Este relatório apresenta dados sobre o progresso rumo aos ODS no mundo e por diversos grupos. Os agrupamentos de países baseiam-se nas regiões geográficas definidas nos Códigos-Padrão de Países ou Áreas para Uso Estatístico (M49) da Divisão de Estatística das Nações Unidas. O uso de regiões geográficas como base para o agrupamento de países é uma mudança importante em relação ao Relatório dos Objetivos de Desenvolvimento Sustentável 2016 e aos relatórios de progresso dos Objetivos de Desenvolvimento do Milênio, que utilizavam as categorias "desenvolvidos" e "em desenvolvimento". Embora não exista uma convenção estabelecida para essas designações no sistema das Nações Unidas, alguns indicadores deste relatório ainda apresentam dados para regiões e países desenvolvidos e em desenvolvimento apenas para fins de análise estatística. O texto e as figuras apresentam, na medida do possível, dados para países menos desenvolvidos, países em desenvolvimento sem litoral e pequenos Estados insulares em desenvolvimento — grupos de países que exigem atenção especial.

O termo "país" usado neste relatório também se refere, conforme apropriado, a territórios e áreas. As designações empregadas e a apresentação do material neste relatório não implicam a expressão de qualquer opinião por parte do Secretariado das Nações Unidas sobre o status legal de qualquer país, território, cidade ou área, ou de suas autoridades, nem sobre a delimitação de suas fronteiras.

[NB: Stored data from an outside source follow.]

(** * The MSSQL database plugin (plugins/database/mssql/mssql.go)

    A shallow embedding of the credential lifecycle of the MSSQL plugin:
    [NewUser], [UpdateUser]/[updateUserPass], [DeleteUser] and
    [revokeUserDefault].  Every call the plugin makes to a collaborator
    (the connection producer and its mutex, database/sql, dbtxn, credsutil)
    is a node of a finite tree of calls; [run] plays such a tree against an
    arbitrary, history-dependent environment and returns the result together
    with the log of the calls that were made. *)

From Stdlib Require Import ZArith String Ascii List Bool Lia DecimalString.
From stdpp Require Import base option list gmap strings.

Local Open Scope string_scope.
Local Open Scope list_scope.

Marco de indicadores globais para os Objetivos de Desenvolvimento Sustentável

As informações apresentadas neste relatório baseiam-se nos dados mais recentes disponíveis (a partir de junho de 2026) sobre indicadores selecionados do marco de indicadores globais para os ODS. Esse marco é usado para revisar o progresso em nível global e foi desenvolvido pelo Grupo Interagências e de Especialistas em Indicadores dos ODS (IAEG-SDGs), adotado pela Assembleia Geral em 6 de julho de 2017 (resolução 71/313, anexo). A escolha dos indicadores utilizados no relatório não representa uma priorização de metas, já que todos os Objetivos e metas têm igual importância. O "Relatório Estendido dos ODS 2026", disponível on-line, inclui análises adicionais, referências completas e histórias expandidas das agências responsáveis que não puderam ser incluídas neste relatório por limitações de espaço.

Fontes de dados

Os valores da maioria dos indicadores apresentados no relatório são agregados regionais e/ou sub-regionais — em geral, médias ponderadas, usando a população de referência como peso, de dados nacionais produzidos pelos sistemas estatísticos nacionais e calculados por agências internacionais com mandatos especializados. Os dados nacionais frequentemente são ajustados para fins de comparabilidade e, quando ausentes, são estimados, em consulta plena com as autoridades estatísticas nacionais.

Embora os números agregados apresentados aqui sejam uma forma conveniente de acompanhar o progresso, a situação de países individuais dentro de uma determinada região — e entre grupos populacionais e áreas geográficas dentro de um país — pode variar significativamente das médias regionais. A apresentação de números agregados para todas as regiões também obscurece outra realidade: a falta, em muitas partes do mundo, de dados adequados para avaliar tendências nacionais e informar e monitorar a implementação de políticas de desenvolvimento.

Uma base de dados de dados globais, regionais e nacionais disponíveis, bem como metadados para os indicadores dos ODS, é mantida pela Divisão de Estatística das Nações Unidas em unstats.un.org/sdgs. Devido ao surgimento de novos dados e metodologias revisadas, as séries de dados apresentadas neste relatório podem não ser comparáveis a séries de dados anteriores.

Notas: Oceania* refere-se à Oceania excluindo Austrália e Nova Zelândia em toda a publicação. Os limites e nomes exibidos e as designações utilizadas nos mapas desta publicação não implicam endosso ou aceitação oficial por parte das Nações Unidas.